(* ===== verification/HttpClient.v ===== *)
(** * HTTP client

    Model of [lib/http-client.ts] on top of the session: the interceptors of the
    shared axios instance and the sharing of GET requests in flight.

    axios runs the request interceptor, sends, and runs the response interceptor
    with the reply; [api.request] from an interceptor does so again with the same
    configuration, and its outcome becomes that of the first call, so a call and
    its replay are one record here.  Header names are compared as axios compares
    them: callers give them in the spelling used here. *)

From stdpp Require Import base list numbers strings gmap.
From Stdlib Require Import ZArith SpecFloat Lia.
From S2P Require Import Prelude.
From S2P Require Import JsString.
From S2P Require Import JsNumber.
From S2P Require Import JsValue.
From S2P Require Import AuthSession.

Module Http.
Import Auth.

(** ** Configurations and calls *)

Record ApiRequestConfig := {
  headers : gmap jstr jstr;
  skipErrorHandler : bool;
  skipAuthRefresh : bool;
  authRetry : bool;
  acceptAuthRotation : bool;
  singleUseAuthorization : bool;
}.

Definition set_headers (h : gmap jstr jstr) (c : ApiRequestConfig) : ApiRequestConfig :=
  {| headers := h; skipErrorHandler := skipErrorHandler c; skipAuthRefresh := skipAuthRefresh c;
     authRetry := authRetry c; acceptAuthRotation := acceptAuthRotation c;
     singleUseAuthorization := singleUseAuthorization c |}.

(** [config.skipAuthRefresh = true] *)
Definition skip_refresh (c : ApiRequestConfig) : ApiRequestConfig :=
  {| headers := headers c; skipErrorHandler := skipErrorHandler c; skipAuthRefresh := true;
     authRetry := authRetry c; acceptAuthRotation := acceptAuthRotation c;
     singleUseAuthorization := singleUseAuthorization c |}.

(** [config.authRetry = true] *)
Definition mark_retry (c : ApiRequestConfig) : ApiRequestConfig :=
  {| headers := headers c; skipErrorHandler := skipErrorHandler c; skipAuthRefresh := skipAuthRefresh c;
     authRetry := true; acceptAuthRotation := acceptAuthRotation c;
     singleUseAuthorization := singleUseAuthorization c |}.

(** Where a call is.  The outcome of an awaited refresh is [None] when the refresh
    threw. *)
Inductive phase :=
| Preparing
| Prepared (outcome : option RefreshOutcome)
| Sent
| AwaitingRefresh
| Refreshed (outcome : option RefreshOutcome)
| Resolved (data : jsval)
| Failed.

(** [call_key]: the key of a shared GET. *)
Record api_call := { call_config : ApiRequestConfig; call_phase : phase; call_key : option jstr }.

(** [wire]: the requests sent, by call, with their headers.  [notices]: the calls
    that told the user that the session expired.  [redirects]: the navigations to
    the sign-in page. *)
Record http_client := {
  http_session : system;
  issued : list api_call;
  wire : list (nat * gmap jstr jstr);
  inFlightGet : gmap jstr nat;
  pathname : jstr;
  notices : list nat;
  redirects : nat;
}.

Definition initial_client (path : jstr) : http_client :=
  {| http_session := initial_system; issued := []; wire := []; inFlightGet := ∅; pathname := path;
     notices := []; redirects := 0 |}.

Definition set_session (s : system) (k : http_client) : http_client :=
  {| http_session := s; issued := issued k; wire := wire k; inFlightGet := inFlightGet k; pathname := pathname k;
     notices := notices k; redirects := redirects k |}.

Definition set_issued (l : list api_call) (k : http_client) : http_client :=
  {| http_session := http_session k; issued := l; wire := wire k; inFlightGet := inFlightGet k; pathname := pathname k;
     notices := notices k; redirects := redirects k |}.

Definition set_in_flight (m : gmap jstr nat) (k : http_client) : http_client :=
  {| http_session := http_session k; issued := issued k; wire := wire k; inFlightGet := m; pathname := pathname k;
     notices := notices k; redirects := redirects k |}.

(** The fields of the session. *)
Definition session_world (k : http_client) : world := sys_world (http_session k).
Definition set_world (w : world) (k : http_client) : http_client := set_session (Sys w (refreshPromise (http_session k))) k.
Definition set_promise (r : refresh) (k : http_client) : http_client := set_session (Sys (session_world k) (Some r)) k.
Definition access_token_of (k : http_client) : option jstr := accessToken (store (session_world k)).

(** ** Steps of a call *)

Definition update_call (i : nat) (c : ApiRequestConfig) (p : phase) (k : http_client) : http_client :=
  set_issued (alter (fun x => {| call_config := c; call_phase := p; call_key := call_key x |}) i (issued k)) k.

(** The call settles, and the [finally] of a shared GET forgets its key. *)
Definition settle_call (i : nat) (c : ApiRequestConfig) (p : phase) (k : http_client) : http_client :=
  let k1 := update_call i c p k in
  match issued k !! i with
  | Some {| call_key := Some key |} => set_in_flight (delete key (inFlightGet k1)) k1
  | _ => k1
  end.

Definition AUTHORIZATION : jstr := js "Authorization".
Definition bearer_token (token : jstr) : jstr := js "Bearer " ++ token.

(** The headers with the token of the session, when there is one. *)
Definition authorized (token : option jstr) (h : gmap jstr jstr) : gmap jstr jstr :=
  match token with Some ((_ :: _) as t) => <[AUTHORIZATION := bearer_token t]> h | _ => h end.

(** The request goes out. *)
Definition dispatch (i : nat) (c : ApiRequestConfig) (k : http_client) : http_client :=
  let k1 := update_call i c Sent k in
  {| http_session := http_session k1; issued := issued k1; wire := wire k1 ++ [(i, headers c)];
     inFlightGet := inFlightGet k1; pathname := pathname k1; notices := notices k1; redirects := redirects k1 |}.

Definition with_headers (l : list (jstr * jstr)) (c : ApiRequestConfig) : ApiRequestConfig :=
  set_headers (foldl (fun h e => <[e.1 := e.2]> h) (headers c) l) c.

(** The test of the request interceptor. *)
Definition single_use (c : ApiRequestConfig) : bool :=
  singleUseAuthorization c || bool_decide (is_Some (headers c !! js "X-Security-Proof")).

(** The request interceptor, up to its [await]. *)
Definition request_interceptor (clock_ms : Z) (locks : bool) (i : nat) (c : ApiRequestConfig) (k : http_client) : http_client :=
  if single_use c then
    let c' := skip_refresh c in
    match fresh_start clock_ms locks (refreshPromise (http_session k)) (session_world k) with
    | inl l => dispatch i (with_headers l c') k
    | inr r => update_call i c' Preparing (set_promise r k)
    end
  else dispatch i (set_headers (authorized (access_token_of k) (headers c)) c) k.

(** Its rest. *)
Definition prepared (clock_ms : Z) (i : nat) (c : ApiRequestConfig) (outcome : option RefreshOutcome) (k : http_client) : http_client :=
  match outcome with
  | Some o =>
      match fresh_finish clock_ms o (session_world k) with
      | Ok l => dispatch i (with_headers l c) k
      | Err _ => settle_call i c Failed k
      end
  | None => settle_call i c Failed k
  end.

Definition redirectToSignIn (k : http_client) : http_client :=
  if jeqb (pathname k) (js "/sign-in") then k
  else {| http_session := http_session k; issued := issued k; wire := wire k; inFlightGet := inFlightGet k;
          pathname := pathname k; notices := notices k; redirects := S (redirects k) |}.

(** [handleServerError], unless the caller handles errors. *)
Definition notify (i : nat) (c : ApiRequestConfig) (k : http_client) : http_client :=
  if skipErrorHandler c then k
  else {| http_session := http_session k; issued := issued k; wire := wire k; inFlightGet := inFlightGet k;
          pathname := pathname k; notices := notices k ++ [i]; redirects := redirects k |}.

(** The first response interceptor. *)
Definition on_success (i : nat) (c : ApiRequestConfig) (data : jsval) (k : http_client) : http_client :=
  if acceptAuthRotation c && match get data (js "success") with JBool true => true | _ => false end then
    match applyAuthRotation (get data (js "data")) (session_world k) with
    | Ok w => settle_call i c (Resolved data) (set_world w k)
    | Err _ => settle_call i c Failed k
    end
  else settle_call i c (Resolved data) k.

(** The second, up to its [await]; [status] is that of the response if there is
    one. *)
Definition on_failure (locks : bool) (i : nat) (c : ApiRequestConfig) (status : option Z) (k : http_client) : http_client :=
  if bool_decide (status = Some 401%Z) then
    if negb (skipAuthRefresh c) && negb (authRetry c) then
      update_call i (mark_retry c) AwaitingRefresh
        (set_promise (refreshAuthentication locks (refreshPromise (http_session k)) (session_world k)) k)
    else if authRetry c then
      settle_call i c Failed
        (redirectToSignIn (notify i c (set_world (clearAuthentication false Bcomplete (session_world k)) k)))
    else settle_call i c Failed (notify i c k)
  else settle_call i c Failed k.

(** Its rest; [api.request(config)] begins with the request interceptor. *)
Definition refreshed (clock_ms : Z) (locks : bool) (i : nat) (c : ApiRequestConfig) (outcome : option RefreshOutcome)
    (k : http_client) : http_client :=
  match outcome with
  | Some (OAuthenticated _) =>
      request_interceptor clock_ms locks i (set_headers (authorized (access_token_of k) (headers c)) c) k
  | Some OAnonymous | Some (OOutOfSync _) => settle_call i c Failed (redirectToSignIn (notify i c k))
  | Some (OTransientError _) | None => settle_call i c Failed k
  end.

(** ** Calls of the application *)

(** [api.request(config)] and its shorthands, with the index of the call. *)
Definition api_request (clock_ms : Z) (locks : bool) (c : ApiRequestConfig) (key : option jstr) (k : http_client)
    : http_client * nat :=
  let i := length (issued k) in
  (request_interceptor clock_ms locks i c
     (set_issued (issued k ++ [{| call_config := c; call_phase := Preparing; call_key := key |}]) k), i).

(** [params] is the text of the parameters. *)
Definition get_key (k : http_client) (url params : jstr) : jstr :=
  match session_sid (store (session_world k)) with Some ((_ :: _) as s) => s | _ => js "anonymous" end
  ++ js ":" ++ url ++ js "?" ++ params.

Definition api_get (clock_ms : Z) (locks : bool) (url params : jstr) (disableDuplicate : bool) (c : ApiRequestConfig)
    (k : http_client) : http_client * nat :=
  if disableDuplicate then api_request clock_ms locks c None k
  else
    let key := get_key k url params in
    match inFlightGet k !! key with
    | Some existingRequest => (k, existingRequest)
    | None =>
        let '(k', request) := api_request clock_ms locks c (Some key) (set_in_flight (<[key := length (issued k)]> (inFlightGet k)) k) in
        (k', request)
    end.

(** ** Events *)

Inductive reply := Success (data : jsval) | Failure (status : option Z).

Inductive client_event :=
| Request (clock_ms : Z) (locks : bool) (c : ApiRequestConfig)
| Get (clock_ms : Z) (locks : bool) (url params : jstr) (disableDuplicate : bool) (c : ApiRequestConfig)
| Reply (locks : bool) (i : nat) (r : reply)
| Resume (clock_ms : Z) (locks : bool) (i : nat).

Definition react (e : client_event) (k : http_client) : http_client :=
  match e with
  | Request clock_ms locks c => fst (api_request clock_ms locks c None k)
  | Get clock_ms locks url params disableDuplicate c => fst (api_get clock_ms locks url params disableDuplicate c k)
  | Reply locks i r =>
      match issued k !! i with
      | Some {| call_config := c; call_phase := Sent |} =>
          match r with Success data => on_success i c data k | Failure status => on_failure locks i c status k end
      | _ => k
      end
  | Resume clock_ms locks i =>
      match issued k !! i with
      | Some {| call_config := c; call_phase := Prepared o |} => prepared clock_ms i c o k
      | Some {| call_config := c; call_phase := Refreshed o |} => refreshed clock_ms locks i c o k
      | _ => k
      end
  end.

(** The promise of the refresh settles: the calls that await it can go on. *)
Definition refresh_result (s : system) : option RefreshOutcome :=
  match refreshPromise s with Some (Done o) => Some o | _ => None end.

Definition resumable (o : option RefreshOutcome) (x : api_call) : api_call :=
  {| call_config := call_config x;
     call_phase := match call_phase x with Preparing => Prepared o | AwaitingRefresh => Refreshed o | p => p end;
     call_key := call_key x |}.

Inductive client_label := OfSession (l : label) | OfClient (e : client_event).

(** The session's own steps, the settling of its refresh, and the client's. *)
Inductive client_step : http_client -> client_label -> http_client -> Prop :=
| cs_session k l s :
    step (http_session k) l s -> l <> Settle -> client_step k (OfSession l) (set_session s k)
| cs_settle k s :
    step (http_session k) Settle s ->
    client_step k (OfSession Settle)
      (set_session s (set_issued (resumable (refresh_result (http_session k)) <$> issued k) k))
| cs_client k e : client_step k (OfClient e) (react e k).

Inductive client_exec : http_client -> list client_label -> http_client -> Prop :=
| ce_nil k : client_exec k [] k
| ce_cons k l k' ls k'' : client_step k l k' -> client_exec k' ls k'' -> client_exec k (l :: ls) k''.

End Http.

-----

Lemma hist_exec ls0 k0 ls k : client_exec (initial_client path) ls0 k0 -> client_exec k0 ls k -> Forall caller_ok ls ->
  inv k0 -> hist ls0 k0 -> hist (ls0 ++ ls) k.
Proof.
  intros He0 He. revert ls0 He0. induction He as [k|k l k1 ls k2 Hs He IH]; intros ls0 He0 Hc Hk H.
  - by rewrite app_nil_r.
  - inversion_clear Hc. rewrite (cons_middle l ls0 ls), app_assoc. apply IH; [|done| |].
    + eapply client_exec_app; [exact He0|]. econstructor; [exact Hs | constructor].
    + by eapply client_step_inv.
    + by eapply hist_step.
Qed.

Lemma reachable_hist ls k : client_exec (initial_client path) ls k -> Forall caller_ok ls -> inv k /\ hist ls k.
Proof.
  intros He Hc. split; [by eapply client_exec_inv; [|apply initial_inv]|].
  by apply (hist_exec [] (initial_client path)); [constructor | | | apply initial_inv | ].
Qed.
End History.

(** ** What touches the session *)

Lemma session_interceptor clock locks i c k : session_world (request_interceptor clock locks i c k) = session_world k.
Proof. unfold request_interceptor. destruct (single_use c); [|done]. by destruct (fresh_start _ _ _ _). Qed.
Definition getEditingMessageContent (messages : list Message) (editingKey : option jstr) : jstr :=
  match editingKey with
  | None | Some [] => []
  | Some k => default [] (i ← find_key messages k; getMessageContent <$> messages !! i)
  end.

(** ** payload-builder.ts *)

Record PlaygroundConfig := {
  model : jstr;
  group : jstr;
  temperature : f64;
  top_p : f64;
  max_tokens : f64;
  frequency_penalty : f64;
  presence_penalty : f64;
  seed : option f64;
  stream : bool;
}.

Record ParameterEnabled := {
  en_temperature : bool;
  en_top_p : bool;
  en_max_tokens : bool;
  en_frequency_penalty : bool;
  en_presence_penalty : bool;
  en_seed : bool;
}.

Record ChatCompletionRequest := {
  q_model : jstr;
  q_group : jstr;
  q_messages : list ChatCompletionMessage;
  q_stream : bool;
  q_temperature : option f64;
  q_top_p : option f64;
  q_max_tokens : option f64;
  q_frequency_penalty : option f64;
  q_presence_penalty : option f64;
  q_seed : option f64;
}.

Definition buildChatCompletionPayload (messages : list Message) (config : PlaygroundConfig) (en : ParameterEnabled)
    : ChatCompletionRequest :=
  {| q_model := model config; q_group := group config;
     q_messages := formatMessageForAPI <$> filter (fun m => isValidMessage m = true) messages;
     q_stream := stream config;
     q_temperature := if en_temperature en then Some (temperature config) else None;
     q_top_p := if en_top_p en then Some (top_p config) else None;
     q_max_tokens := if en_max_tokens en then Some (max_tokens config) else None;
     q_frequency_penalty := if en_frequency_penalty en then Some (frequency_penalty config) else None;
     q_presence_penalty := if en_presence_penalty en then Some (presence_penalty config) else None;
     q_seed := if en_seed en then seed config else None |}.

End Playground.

-----

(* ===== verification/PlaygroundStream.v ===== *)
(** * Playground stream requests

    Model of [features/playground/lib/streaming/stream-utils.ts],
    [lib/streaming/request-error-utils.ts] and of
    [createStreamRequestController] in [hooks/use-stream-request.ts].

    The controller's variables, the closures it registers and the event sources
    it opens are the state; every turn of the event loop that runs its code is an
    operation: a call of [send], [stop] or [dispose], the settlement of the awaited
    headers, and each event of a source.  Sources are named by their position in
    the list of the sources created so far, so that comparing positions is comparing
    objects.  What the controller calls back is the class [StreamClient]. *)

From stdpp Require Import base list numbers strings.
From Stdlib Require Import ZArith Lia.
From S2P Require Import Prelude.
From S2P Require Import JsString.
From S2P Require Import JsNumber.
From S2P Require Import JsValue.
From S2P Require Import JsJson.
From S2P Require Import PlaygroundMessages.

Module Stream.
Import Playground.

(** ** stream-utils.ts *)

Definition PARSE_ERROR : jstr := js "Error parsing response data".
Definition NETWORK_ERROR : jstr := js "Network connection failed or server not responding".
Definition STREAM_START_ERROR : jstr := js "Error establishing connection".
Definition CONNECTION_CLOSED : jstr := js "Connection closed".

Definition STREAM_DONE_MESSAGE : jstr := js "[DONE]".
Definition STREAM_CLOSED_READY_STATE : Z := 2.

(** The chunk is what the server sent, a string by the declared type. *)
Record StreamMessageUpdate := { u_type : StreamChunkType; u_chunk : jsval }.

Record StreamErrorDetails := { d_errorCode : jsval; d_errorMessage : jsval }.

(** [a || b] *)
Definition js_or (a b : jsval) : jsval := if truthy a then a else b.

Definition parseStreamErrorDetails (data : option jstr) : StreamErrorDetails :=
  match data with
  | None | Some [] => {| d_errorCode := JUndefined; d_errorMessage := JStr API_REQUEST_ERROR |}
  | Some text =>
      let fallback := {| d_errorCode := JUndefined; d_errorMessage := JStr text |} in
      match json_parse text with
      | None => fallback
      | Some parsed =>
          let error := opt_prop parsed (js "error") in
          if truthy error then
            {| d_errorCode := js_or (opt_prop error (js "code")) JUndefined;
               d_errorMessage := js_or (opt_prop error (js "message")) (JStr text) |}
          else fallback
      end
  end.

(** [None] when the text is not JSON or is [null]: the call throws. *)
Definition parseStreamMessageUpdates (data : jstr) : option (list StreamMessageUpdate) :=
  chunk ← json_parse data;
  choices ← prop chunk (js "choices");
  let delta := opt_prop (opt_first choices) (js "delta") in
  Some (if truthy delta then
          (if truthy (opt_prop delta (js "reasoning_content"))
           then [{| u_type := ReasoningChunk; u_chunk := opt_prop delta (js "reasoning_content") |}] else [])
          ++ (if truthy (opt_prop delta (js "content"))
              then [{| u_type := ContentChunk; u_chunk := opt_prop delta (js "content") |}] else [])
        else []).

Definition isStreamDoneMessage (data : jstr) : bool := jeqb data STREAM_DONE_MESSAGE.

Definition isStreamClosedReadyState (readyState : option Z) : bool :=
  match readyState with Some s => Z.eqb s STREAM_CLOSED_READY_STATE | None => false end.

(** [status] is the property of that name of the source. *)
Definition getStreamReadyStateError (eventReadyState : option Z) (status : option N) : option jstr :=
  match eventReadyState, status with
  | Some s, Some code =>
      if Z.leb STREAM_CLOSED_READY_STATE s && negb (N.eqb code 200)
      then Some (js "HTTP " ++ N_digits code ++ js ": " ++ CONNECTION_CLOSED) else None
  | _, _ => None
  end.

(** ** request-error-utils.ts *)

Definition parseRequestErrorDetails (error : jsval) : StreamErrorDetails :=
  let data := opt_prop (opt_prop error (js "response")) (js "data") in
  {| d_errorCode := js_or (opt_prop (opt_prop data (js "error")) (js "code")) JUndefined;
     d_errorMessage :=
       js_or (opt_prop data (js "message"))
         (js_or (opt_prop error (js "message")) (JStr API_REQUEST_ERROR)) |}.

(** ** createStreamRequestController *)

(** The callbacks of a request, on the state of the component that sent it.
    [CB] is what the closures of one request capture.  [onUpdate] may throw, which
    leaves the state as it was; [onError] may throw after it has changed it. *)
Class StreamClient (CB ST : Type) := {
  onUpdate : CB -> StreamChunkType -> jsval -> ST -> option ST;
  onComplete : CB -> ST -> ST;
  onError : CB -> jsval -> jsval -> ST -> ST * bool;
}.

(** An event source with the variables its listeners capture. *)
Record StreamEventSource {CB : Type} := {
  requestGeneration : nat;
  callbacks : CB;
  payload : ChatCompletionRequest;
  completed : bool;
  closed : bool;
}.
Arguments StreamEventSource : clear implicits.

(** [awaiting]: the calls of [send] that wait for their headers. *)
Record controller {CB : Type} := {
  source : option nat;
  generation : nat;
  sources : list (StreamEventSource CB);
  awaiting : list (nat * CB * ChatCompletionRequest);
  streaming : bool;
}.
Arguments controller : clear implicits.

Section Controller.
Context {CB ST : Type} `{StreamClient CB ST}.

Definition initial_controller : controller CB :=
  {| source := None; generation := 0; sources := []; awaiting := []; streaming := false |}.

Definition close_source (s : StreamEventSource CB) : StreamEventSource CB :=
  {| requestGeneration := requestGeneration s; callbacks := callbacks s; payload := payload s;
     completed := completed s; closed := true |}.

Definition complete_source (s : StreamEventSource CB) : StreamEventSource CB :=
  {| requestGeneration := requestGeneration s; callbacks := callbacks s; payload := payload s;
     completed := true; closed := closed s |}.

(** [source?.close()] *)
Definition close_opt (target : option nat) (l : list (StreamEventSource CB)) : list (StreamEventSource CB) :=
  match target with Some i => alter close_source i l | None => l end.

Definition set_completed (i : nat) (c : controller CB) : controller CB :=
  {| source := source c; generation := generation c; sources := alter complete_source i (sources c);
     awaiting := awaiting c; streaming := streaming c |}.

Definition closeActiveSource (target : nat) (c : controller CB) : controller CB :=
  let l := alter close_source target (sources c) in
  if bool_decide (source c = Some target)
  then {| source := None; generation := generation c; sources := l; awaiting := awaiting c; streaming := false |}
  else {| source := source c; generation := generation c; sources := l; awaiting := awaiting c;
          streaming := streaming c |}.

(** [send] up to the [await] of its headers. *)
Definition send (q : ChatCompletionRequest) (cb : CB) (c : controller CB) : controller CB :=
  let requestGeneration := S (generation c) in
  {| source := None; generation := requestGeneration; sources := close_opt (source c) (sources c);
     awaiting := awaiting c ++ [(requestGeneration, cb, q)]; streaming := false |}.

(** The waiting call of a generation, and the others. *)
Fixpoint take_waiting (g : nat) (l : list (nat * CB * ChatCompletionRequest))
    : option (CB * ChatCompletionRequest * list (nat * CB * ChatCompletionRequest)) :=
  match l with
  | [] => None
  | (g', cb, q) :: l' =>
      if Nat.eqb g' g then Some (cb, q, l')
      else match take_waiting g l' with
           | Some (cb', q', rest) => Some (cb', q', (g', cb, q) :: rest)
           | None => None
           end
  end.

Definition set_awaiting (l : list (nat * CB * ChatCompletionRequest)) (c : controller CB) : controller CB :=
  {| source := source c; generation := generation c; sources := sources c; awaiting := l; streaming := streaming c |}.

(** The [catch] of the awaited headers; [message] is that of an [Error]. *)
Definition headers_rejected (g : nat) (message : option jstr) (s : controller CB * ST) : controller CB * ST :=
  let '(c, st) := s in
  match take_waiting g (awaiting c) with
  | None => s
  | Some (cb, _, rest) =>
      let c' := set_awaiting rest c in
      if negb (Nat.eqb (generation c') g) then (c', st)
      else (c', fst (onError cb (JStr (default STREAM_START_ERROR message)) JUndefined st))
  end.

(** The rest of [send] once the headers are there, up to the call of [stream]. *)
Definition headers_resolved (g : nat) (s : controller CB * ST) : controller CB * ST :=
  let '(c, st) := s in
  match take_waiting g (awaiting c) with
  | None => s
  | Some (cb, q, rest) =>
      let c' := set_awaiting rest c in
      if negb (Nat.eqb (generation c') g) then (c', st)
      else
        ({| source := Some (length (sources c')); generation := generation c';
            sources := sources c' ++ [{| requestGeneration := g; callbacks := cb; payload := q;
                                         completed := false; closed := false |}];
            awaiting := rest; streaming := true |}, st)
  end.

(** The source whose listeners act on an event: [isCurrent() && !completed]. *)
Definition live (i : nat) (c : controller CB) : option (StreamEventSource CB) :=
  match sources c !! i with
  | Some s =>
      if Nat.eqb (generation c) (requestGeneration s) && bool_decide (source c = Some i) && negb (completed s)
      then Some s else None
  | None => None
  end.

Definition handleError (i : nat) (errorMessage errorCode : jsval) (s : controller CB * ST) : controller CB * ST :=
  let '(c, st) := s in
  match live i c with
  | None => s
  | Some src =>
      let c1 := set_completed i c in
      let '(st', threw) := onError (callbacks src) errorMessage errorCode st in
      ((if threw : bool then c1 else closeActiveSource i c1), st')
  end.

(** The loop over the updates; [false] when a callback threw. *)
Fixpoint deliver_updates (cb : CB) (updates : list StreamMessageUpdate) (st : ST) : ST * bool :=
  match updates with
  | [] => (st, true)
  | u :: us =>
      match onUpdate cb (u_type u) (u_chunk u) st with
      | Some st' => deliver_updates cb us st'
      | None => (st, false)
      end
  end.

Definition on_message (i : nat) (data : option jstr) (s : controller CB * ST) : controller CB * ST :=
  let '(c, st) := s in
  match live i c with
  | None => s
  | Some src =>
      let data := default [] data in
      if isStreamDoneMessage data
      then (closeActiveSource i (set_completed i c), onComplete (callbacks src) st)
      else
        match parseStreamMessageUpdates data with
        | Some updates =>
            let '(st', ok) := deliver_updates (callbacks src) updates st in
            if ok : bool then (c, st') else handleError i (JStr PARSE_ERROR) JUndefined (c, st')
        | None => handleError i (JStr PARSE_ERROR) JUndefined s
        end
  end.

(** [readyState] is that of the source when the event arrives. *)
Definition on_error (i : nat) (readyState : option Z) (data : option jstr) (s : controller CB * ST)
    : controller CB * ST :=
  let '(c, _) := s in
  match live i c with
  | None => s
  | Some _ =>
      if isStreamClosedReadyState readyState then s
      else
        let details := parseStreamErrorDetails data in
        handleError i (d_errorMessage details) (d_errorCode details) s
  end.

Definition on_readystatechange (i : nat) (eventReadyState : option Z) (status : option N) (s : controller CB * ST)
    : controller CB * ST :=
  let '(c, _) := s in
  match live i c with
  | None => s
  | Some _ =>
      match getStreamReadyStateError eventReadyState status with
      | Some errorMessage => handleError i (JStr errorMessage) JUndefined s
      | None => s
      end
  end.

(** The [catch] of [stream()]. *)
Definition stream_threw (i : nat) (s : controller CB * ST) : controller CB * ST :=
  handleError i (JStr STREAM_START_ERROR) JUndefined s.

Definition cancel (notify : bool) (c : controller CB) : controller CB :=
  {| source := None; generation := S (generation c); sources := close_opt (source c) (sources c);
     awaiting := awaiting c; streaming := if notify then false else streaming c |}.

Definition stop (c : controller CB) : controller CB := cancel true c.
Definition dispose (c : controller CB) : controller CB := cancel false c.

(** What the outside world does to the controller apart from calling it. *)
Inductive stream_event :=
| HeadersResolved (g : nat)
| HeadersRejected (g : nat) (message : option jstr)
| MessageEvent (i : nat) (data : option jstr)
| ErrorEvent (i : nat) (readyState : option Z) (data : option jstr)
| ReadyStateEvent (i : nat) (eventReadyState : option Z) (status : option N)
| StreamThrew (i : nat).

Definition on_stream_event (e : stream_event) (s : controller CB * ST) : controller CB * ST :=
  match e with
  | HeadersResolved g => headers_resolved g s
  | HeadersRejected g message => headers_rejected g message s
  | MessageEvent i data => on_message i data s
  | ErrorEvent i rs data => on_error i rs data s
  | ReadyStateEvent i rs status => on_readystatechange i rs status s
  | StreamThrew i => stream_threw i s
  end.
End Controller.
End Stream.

-----

WHAT THE TASK REQUIRES:
Beginning with the line holding "Some (OTransientError _)" and ending with the line holding "let key := get_key k url params in", write out the stretch of material above exactly; add no further lines.

RESPONSE BELOW:
  | Some (OTransientError _) | None => settle_call i c Failed k
  end.

(** ** Calls of the application *)

(** [api.request(config)] and its shorthands, with the index of the call. *)
Definition api_request (clock_ms : Z) (locks : bool) (c : ApiRequestConfig) (key : option jstr) (k : http_client)
    : http_client * nat :=
  let i := length (issued k) in
  (request_interceptor clock_ms locks i c
     (set_issued (issued k ++ [{| call_config := c; call_phase := Preparing; call_key := key |}]) k), i).

(** [params] is the text of the parameters. *)
Definition get_key (k : http_client) (url params : jstr) : jstr :=
  match session_sid (store (session_world k)) with Some ((_ :: _) as s) => s | _ => js "anonymous" end
  ++ js ":" ++ url ++ js "?" ++ params.

Definition api_get (clock_ms : Z) (locks : bool) (url params : jstr) (disableDuplicate : bool) (c : ApiRequestConfig)
    (k : http_client) : http_client * nat :=
  if disableDuplicate then api_request clock_ms locks c None k
  else
    let key := get_key k url params in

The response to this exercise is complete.